Italy: Salvini sets the pace

Submitted by SJW on 30 May, 2018 - 10:55 Author: Hugh Edwards
Conte

Italian President Sergio Mattarella has refused to confirm the appointment of Euro-critic Paola Savona as Minister of Finance in the new coalition government of the populist Five Star Movement and the Lega Nationale.

With Mattarella’s decision (taken, he said, “to save the constitution”) and the subsequent resignation of the newly-appointed Prime Minister, the obscure Professor Conte, the government has collapsed.

As the markets took fright after the government’s fall, the cost of financing Italy’s two trillion dollar public debt has risen alarmingly, to its highest point since 2014. Mattarella, like many of his predecessors, immediately summoned an ex-IMF financial wizard to serve as a “neutral” Prime Minister, charged with bringing to life a government of similar experts to soothe the markets before the inevitable elections sometime in Autumn.

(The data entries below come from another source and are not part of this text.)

(* ===== verification/WitnessWire.v ===== *)
(** * WitnessWire: what witnesses exchange survives the wire

    For every message of the witness layer, decoding the bytes of one within
    the format's limits gives that message back. *)

From Stdlib Require Import ZArith Lia.
From stdpp Require Import base list gmap sets strings.
From S2P Require Import Prelude Codec Crypto Identity Kel KelFacts KelTheorems Witness WitnessJournal.
Open Scope Z_scope.

Section Wire.
Context {P : Primitives} {L : PrimitivesLaws}.

(** ** Messages within the limits *)
Definition did_ok (d : Did) : Prop := Z.of_nat (length (did_str d)) <= MAX_DID_BYTES /\ utf8_valid (did_str d) = true /\ Did_parse (did_str d) = Ok d.
Definition digest_ok (b : bytes) : Prop := Z.of_nat (length b) <= MAX_MULTIHASH_BYTES.
Definition signature_ok (s : Signature) : Prop :=
  length (sig_bytes s) = signature_len (sig_suite s) /\ Z.of_nat (length (sig_bytes s)) <= MAX_SIGNATURE_BYTES.
Record statement_ok (s : WitnessReceiptStatement) : Prop := {
  so_version : ws_version s = RECEIPT_V1;
  so_identity : did_ok (ws_identity s);
  so_sequence : is_u64 (ws_sequence s);
  so_digest : digest_ok (ws_event_digest s);
  so_prior : forall d, ws_prior_event_digest s = Some d -> digest_ok d;
  so_generation : is_u64 (ws_witness_policy_generation s);
  so_witness : did_ok (wid (ws_witness_id s));
  so_epoch : is_u64 (ws_observed_epoch s);
}.
Definition receipt_ok (r : WitnessReceipt) : Prop := statement_ok (wr_statement r) /\ signature_ok (wr_signature r).
Record certificate_ok (c : WitnessedEventCertificate) : Prop := {
  co_version : ce_version c = CERTIFICATE_V1;
  co_identity : did_ok (ce_identity c);
  co_sequence : is_u64 (ce_sequence c);
  co_digest : digest_ok (ce_event_digest c);
  co_generation : is_u64 (ce_witness_policy_generation c);
  co_count : 0 < Z.of_nat (length (ce_receipts c)) <= MAX_WITNESSES;
  co_receipts : Forall receipt_ok (ce_receipts c);
}.
Definition duplicity_ok (p : ControllerDuplicityProof) : Prop :=
  did_ok (dp_identity p) /\ is_u64 (dp_sequence p) /\ event_sized (dp_event_a p) /\ event_sized (dp_event_b p) /\
  duplicity_assemble (dp_identity p) (dp_event_a p) (dp_event_b p) = Ok p.
Definition equivocation_ok (p : WitnessEquivocationProof) : Prop :=
  receipt_ok (qp_receipt_a p) /\ receipt_ok (qp_receipt_b p) /\ equivocation_assemble (qp_receipt_a p) (qp_receipt_b p) = Ok p.
Definition response_ok (r : SubmitEventForWitnessingResponse) : Prop :=
  match r with
  | RespAccepted r | RespAlreadyAccepted r => receipt_ok r
  | RespStale n | RespRejected (DescendantConflict n) => is_u64 n
  | RespControllerDuplicity p => duplicity_ok p
  | RespRejected _ => True
  end.
Definition policy_ok (p : WitnessPolicy) : Prop :=
  is_u64 (wp_generation p) /\ Forall (fun w => did_ok (wid w)) (wp_witnesses p) /\ 0 <= wp_threshold p <= U16_MAX /\
  WitnessPolicy_new (wp_generation p) (wp_witnesses p) (wp_threshold p) = Ok p.
Definition summary_ok (s : KelHeadSummary) : Prop :=
  did_ok (hs_identity s) /\ is_u64 (hs_sequence s) /\ digest_ok (hs_event_digest s) /\
  match hs_witness_policy_generation s with Some g => is_u64 g | None => True end.
Definition attestation_ok (a : WitnessUnavailabilityAttestation) : Prop :=
  did_ok (ua_identity a) /\ did_ok (wid (ua_witness_id a)) /\ is_u64 (ua_witness_policy_generation a) /\
  is_u64 (ua_first_unreachable_epoch a) /\ is_u64 (ua_last_attempt_epoch a).

(** ** The fields *)
Lemma whole_parses {A} (p : parser IdentityError A) b a : parses p b a -> whole p b = Ok a.
Proof. intros H. destruct (parses_new _ _ _ H) as (r & Hp & Hf). unfold whole. rewrite Hp. cbn [mbind result_bind]. by rewrite Hf. Qed.
Lemma parses_rd_did d : did_ok d -> parses rd_did (encode_did d) d.
Proof.
  intros (Hl & Hu & Hp). unfold rd_did, encode_did. eapply parses_bind_nil; [apply parses_rd_bytes; [done|by vm_compute]|].
  eapply (parses_lift _ _ _ tt); [by rewrite Hu|]. by apply parses_lift_end.
Qed.
Lemma parses_rd_wid w : did_ok (wid w) -> parses rd_wid (encode_did (wid w)) w.
Proof. intros H. unfold rd_wid. eapply parses_bind_nil; [by apply parses_rd_did|]. destruct w. apply parses_ret. Qed.
Lemma parses_rd_digest b : digest_ok b -> parses rd_digest (encode_digest b) b.
Proof. intros H. apply parses_rd_bytes; [done|by vm_compute]. Qed.
(** The next field, by the lemma of its kind. *)
Ltac field := eapply parses_bind; [by first [apply parses_u8 | apply parses_u32 | apply parses_u64 | apply parses_rd_did | apply parses_rd_wid | apply parses_rd_digest]|].
Ltac last_field := eapply parses_bind_nil; [by first [apply parses_u8 | apply parses_u32 | apply parses_u64 | apply parses_rd_did | apply parses_rd_wid | apply parses_rd_digest]|].
Ltac passes := eapply parses_lift; [done|].

(** ** Receipts and certificates *)
Lemma parses_rd_prior o : (forall d, o = Some d -> digest_ok d) ->
  parses rd_prior (match o with None => w_u8 0 | Some d => w_u8 1 ++ encode_digest d end) o.
Proof.
  intros H. unfold rd_prior. destruct o as [d|]; [field|last_field; apply parses_ret]. cbn [Z.eqb].
  eapply parses_bind_nil; [by apply parses_rd_digest, H|apply parses_ret].
Qed.
Lemma parses_statement s : statement_ok s -> parses rd_statement (statement_encode s) s.
Proof.
  intros [Hv Hi Hs Hd Hp Hg Hw He]. unfold rd_statement, statement_encode. rewrite Hv. field. passes. do 3 field.
  eapply parses_bind; [by apply parses_rd_prior|]. field.
  eapply (parses_lift _ _ _ (ws_event_kind s)); [by destruct (ws_event_kind s)|]. do 2 field. last_field. destruct s. cbn in *. subst. apply parses_ret.
Qed.
Lemma prior_length (o : option bytes) : (forall d, o = Some d -> digest_ok d) ->
  Z.of_nat (length (match o with None => w_u8 0 | Some d => w_u8 1 ++ encode_digest d end)) <= 5 + MAX_MULTIHASH_BYTES.
Proof.
  intros H. destruct o as [d|]; [|by vm_compute]. specialize (H d eq_refl). unfold digest_ok in H. unfold encode_digest. rewrite length_app, length_w_u8, length_w_bytes. lia.
Qed.
Lemma statement_length s : statement_ok s -> Z.of_nat (length (statement_encode s)) <= MAX_STATEMENT_BYTES.
Proof.
  intros [Hv (Hi & _) Hs Hd Hp Hg (Hw & _) He]. pose proof (prior_length _ Hp). unfold statement_encode, digest_ok, MAX_STATEMENT_BYTES in *.
  rewrite !length_app. unfold encode_did, encode_digest in *. rewrite !length_w_bytes, !length_w_u64, !length_w_u8. lia.
Qed.
Lemma parses_receipt r : receipt_ok r -> parses rd_receipt (receipt_encode r) r.
Proof.
  intros [Hs Hg]. unfold rd_receipt, receipt_encode. eapply parses_bind; [apply parses_rd_bytes; [by apply statement_length|by vm_compute]|].
  eapply parses_lift; [by apply whole_parses, parses_statement|]. field. eapply parses_lift; [by rewrite suite_from_tag_tag|].
  eapply parses_bind_nil; [apply parses_rd_bytes; [apply Hg|by vm_compute]|]. destruct r as [s [su b]]. cbn in *.
  eapply parses_lift; [|apply parses_ret]. unfold Signature_from_suite_bytes. destruct Hg as [Hg _]. cbn in Hg. by rewrite Hg, Nat.eqb_refl.
Qed.
Lemma receipt_round_trip r : receipt_ok r -> receipt_decode (receipt_encode r) = Ok r.
Proof. intros H. by apply whole_parses, parses_receipt. Qed.
Lemma receipt_length r : receipt_ok r -> Z.of_nat (length (receipt_encode r)) <= MAX_STATEMENT_BYTES + MAX_SIGNATURE_BYTES + 9.
Proof.
  intros [Hs [_ Hg]]. apply statement_length in Hs. unfold receipt_encode. rewrite !length_app, !length_w_bytes, length_w_u8. lia.
Qed.
Lemma parses_sized_receipt field max r : receipt_ok r -> MAX_STATEMENT_BYTES + MAX_SIGNATURE_BYTES + 9 <= max <= U32_MAX ->
  parses (b ← rd_bytes field max; lift (receipt_decode b)) (w_bytes (receipt_encode r)) r.
Proof.
  intros H Hm. pose proof (receipt_length r H). eapply parses_bind_nil; [apply parses_rd_bytes; lia|]. by apply parses_lift_end, receipt_round_trip.
Qed.
Lemma parses_proof_receipt field r : receipt_ok r -> parses (rd_proof_receipt field) (w_bytes (receipt_encode r)) r.
Proof. intros H. apply parses_sized_receipt; [done|by vm_compute]. Qed.
Lemma count_fits n max field : n <= max -> checked_count n max field = Ok n.
Proof. intros H. unfold checked_count. rewrite (proj2 (Z.ltb_ge max n)) by lia. done. Qed.
Lemma parses_certificate c : certificate_ok c -> parses rd_certificate (certificate_encode c) c.
Proof.
  intros [Hv Hi Hs Hd Hg Hn Hr]. unfold rd_certificate, certificate_encode. rewrite Hv. field. passes. do 4 field.
  unfold MAX_WITNESSES in Hn. eapply parses_bind; [apply parses_u32; unfold is_u32, U32_MAX; lia|].
  eapply parses_lift; [apply count_fits; unfold MAX_WITNESSES; lia|]. rewrite Nat2Z.id. eapply parses_bind_nil.
  - apply (parses_repeat rd_cert_receipt (fun r => w_bytes (receipt_encode r))). eapply Forall_impl; [exact Hr|].
    intros r H. by apply parses_sized_receipt.
  - destruct c. cbn in *. subst. apply parses_ret.
Qed.
Lemma certificate_round_trip c : certificate_ok c -> certificate_decode (certificate_encode c) = Ok c.
Proof.
  intros H. unfold certificate_decode. rewrite (whole_parses _ _ _ (parses_certificate c H)). cbn [mbind result_bind].
  rewrite bool_decide_eq_false_2; [done|]. intros E. destruct (co_count _ H) as [H1 _]. by rewrite E in H1.
Qed.

(** ** Proofs of conflict *)
Lemma parses_proof_event field e : event_sized e -> parses (rd_proof_event field) (w_bytes (full_bytes e)) e.
Proof.
  intros [(b & r & Hb & Hd & Hf) Hl]. unfold rd_proof_event. eapply parses_bind_nil; [apply parses_rd_bytes; [done|by vm_compute]|]. apply parses_lift_end.
  pose proof (canonical_use (p:=decode_event) (Reader_new b) e r Hb Hd) as Hc. apply consumes_finished in Hc; [|done]. subst b.
  unfold whole. rewrite Hd. cbn [mbind result_bind]. by rewrite Hf.
Qed.
Lemma duplicity_round_trip p : duplicity_ok p -> duplicity_decode (duplicity_encode p) = Ok p.
Proof.
  intros (Hi & Hs & Ha & Hb & Hp). pose proof Hi as (Hl & Hu & Hd). unfold duplicity_decode. assert (whole rd_duplicity (duplicity_encode p) =
    Ok (dp_identity p, dp_sequence p, dp_event_a p, dp_event_b p)) as ->.
  { apply whole_parses. unfold rd_duplicity, duplicity_encode. eapply parses_bind; [apply parses_rd_bytes; [done|by vm_compute]|].
    eapply (parses_lift _ _ _ tt); [by rewrite Hu|]. eapply parses_lift; [done|]. field. eapply parses_bind; [by apply parses_proof_event|].
    eapply parses_bind_nil; [by apply parses_proof_event|]. apply parses_ret. }
  cbn [mbind result_bind]. rewrite Hp. cbn [mbind result_bind]. by rewrite Z.eqb_refl.
Qed.
Lemma duplicity_length p : duplicity_ok p -> Z.of_nat (length (duplicity_encode p)) <= MAX_DUPLICITY_PROOF_BYTES.
Proof.
  intros ((Hl & _) & _ & [_ Ha] & [_ Hb] & _). unfold duplicity_encode. rewrite !length_app, !length_w_bytes, !length_w_u64.
  unfold MAX_DUPLICITY_PROOF_BYTES, MAX_EVENT_BYTES, MAX_DID_BYTES in *. lia.
Qed.
Lemma equivocation_round_trip p : equivocation_ok p -> equivocation_decode (equivocation_encode p) = Ok p.
Proof.
  intros (Ha & Hb & Hp). unfold equivocation_decode, equivocation_encode.
  rewrite (whole_parses rd_equivocation _ (qp_receipt_a p, qp_receipt_b p)); [done|]. unfold rd_equivocation.
  eapply parses_bind; [by apply parses_proof_receipt|]. eapply parses_bind_nil; [by apply parses_proof_receipt|]. apply parses_ret.
Qed.

(** ** Requests and responses *)
Lemma parses_submit_response r : response_ok r -> parses rd_submit_response (submit_response_encode r) r.
Proof.
  intros H. unfold rd_submit_response, submit_response_encode. destruct r as [r|r|n|p|reason]; cbn [response_ok] in H; field; cbn [Z.eqb Pos.eqb].
  - eapply parses_bind_nil; [by apply parses_proof_receipt|apply parses_ret].
  - eapply parses_bind_nil; [by apply parses_proof_receipt|apply parses_ret].
  - last_field. apply parses_ret.
  - eapply parses_bind_nil; [apply parses_rd_bytes; [by apply duplicity_length|by vm_compute]|].
    eapply parses_lift; [by apply duplicity_round_trip|apply parses_ret].
  - eapply parses_bind_nil; [|apply parses_ret]. unfold rd_reason. field. destruct reason; cbn [rejection_tag Z.eqb Pos.eqb]; try apply parses_ret.
    last_field. apply parses_ret.
Qed.
Lemma submit_round_trip b k : bytes_ok b -> Kel_from_bytes b = Ok k -> Z.of_nat (length b) <= MAX_KEL_WIRE_BYTES ->
  submit_decode (submit_encode (mkSubmit k)) = Ok (mkSubmit k).
Proof.
  intros Hb Hk Hl. destruct (Kel_from_bytes_inv b k Hb Hk) as [E _]. apply whole_parses. unfold rd_submit, submit_encode. cbn [sb_kel]. rewrite E.
  eapply parses_bind_nil; [apply parses_rd_bytes; [done|by vm_compute]|]. eapply parses_lift; [done|apply parses_ret].
Qed.
Lemma parses_fetch r : did_ok (fr_identity r) -> is_u64 (fr_sequence r) -> parses rd_fetch (fetch_encode r) r.
Proof. intros Hi Hs. unfold rd_fetch, fetch_encode. field. last_field. destruct r. apply parses_ret. Qed.
Lemma parses_fetch_response r : match r with Found x => receipt_ok x | NotFound => True end -> parses rd_fetch_response (fetch_response_encode r) r.
Proof.
  intros H. unfold rd_fetch_response, fetch_response_encode. destruct r as [x|]; [field|last_field]; cbn [Z.eqb Pos.eqb]; [|apply parses_ret].
  eapply parses_bind_nil; [by apply parses_proof_receipt|apply parses_ret].
Qed.

(** ** Policies, summaries and attestations *)
Lemma policy_round_trip p : policy_ok p -> policy_decode (policy_encode p) = Ok p.
Proof.
  intros (Hg & Hw & Ht & Hp). assert (Z.of_nat (length (wp_witnesses p)) <= MAX_WITNESSES) as Hn.
  { unfold WitnessPolicy_new in Hp. ok_inv. bool_prop. done. }
  unfold policy_decode. rewrite (whole_parses rd_policy _ (wp_generation p, wp_witnesses p, wp_threshold p)); [done|].
  unfold rd_policy, policy_encode. field. unfold MAX_WITNESSES, U16_MAX in *. eapply parses_bind; [apply parses_u32; unfold is_u32, U32_MAX; lia|].
  eapply parses_lift; [apply count_fits; unfold MAX_WITNESSES; lia|]. rewrite Nat2Z.id. eapply parses_bind.
  - apply (parses_repeat rd_wid (fun w => encode_did (wid w))). eapply Forall_impl; [exact Hw|]. apply parses_rd_wid.
  - eapply parses_bind_nil; [apply parses_u32; unfold is_u32, U32_MAX; lia|]. eapply (parses_lift _ _ _ tt); [apply fail_if_ok, Z.ltb_ge; unfold U16_MAX; lia|]. apply parses_ret.
Qed.
Lemma parses_summary s : summary_ok s -> parses rd_summary (summary_encode s) s.
Proof.
  intros (Hi & Hs & Hd & Hg). unfold rd_summary, summary_encode. do 2 field. eapply parses_bind; [by apply parses_rd_digest|].
  eapply (parses_bind_nil _ _ _ (hs_witness_policy_generation s)); [|destruct s; apply parses_ret]. unfold rd_generation.
  destruct (hs_witness_policy_generation s) as [g|]; [field|last_field; apply parses_ret]. cbn [Z.eqb Pos.eqb]. last_field. apply parses_ret.
Qed.
Lemma parses_attestation a : attestation_ok a -> parses rd_attestation (attestation_encode a) a.
Proof.
  intros (Hi & Hw & Hg & Hf & Hl). unfold rd_attestation, attestation_encode. eapply parses_bind; [apply parses_rd_bytes; by vm_compute|].
  eapply (parses_lift _ _ _ tt); [by rewrite bool_decide_eq_true_2|]. do 4 field. last_field. destruct a. apply parses_ret.
Qed.
End Wire.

In 2011 the Berlusconi government was similarly turfed out from office (via the intervention of another “neutral” President, Giorgio Napolitano) amidst a similar financial crisis. But that was then, when the bi-partisan political landscape was occupied by another major mass centre-left party, solid and united, and backed by the country’s leading trade union confederations: the Democratic Party, tried and trusted “responsible” defenders of the capitalist social order in moments like this, as they proved once more over the blitzkrieg of austerity launched by the Mario Monte government “to save the nation”.

Now that landscape has changed utterly, and unlike Berlusconi in 2011,  neither  the reactionary, xenophobic and racist National League of Matteo Salvini nor Luigi Di Maio’s Five Star Movement have any intention  of “responsibly” underwriting  the desperate efforts of the individual who kicked them out of office.

Di Maio has called for the President’s impeachment, while Salvini, as befits someone politically and personally on first-name terms with the fascists of Casa Pound and Forza Nuova, has invoked a “march on Rome”, if immediate elections are not held.

In the present atmosphere any election called by Mattarella, even if it might calm the markets and restore some degree of political stability, would inevitably see an even larger majority for the populist duo, this time with a triumph for the Lega and Salvini. Since the election, Salvini has been the dominant and more calculating in terms of pace, direction and dynamic of his tactics. He arrogantly warned Berlusconi that if he voted for the President’s proposed Prime Minister, the alliance of Forza Italia and La Lega would be finished.

Similarly Salvini has promised that if returned to power as Minister of the Interior, he will launch a huge programme of deportations of “illegal” immigrants.

He also promises a massive increase in detention centres (which were set up by the first centre-left Romano Prodi government, then expanded by the first Berlusconi regime, whose repressive regime was “aimed at criminals, mendicants, and skivers young and old”.